__Brief__. Go to the line that contains "destruct (Hdec _" and transcribe from there to the end of the entries, that line and the last one included.

__Data to process__.
Lemma udp_isolated (u : UDP M R D PD) (io : udp_io) (fl : Flow) (l l' : UDPLimiter) (p : P) (w : W) (s : UDPStats)
    (h : handled P W UDPStats) :
  ok (udp_matcher u) -> Handle_udp net u io fl l p w s = Some (h, l') -> isolated (udp_matcher u) (udp_routes u) fl p h.
Proof.
  intros Hok. unfold Handle_udp, isolated. destruct (register _ _) as [l1|e]; [|by intros [= <- _]].
  destruct (pool_Acquire _ _) as [[[domain x]|e] p'] eqn:Ha; [|by intros [= <- _]]. cbn [fst].
  destruct (decideFlow _ _ _ _ _ _ _ _) as [[res f]|] eqn:Hd; [|done].
  destruct (decide_allowed net _ ok _ _ _ _ _ (tf_DestinationPort fl) _ _ _ Hok Hd) as (Hall & Hopen & _ & Hdec).
  destruct res as [[d prepared]|e]; [|intros [= <- _]; cbn; split; [done|eauto]].
  destruct (Hdec _ _ eq_refl) as [Hpol Hprep].
  destruct (io_deadline io) as [e|]; [intros [= <- _]; cbn; split; [done|eauto]|].
  destruct (io_first io) as [first|e]; [|destruct (isTimeout e); intros [= <- _]; cbn; (split; [done|eauto])].
  destruct (connectAndSendPrepared _ _ _ _ _ _ _ _ _ _) as [[res f']|] eqn:Hc; [|done].
  destruct (connect_allowed net _ _ (udp_matcher u) (flow_metadata fl domain) _ _ _ _ _ _ _ _ _ (attempt_udp_dials net _) Hpol Hprep Hc)
    as (new & Hcalls & _ & Hall' & Hopen' & Hsel).
  assert (Hboth : Forall (flow_call (udp_matcher u) (udp_routes u) fl domain) (fl_calls f')).
  { rewrite Hcalls. by apply Forall_app. }
  destruct res as [[conn selected]|e]; cbn [left_open is_ok] in Hopen'.
  - destruct (io_relay io conn (fl_world f')) as [evs w'].
    assert (open_connections (fl_calls f' ++ [CallClose selected]) = 0 /\
      Forall (flow_call (udp_matcher u) (udp_routes u) fl domain) (fl_calls f' ++ [CallClose selected])) as [Hz Hf].
    { rewrite open_connections_app, Hcalls, open_connections_app. split; [cbn; lia|]. rewrite <- Hcalls.
      apply Forall_app. split; [done|]. apply Forall_singleton. by eapply Hsel. }
    destruct (relayUDP _ _) as [[[[e|] n] c]|]; [destruct (errors_is _ _)| |done]; intros [= <- _]; cbn; (split; [done|eauto]).
  - intros [= <- _]. cbn. rewrite Hcalls, open_connections_app. split; [lia|]. rewrite <- Hcalls. eauto.
Qed.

__Task response__.
  destruct (Hdec _ _ eq_refl) as [Hpol Hprep].
  destruct (io_deadline io) as [e|]; [intros [= <- _]; cbn; split; [done|eauto]|].
  destruct (io_first io) as [first|e]; [|destruct (isTimeout e); intros [= <- _]; cbn; (split; [done|eauto])].
  destruct (connectAndSendPrepared _ _ _ _ _ _ _ _ _ _) as [[res f']|] eqn:Hc; [|done].
  destruct (connect_allowed net _ _ (udp_matcher u) (flow_metadata fl domain) _ _ _ _ _ _ _ _ _ (attempt_udp_dials net _) Hpol Hprep Hc)
    as (new & Hcalls & _ & Hall' & Hopen' & Hsel).
  assert (Hboth : Forall (flow_call (udp_matcher u) (udp_routes u) fl domain) (fl_calls f')).
  { rewrite Hcalls. by apply Forall_app. }
  destruct res as [[conn selected]|e]; cbn [left_open is_ok] in Hopen'.
  - destruct (io_relay io conn (fl_world f')) as [evs w'].
    assert (open_connections (fl_calls f' ++ [CallClose selected]) = 0 /\
      Forall (flow_call (udp_matcher u) (udp_routes u) fl domain) (fl_calls f' ++ [CallClose selected])) as [Hz Hf].
    { rewrite open_connections_app, Hcalls, open_connections_app. split; [cbn; lia|]. rewrite <- Hcalls.
      apply Forall_app. split; [done|]. apply Forall_singleton. by eapply Hsel. }
    destruct (relayUDP _ _) as [[[[e|] n] c]|]; [destruct (errors_is _ _)| |done]; intros [= <- _]; cbn; (split; [done|eauto]).
  - intros [= <- _]. cbn. rewrite Hcalls, open_connections_app. split; [lia|]. rewrite <- Hcalls. eauto.
Qed.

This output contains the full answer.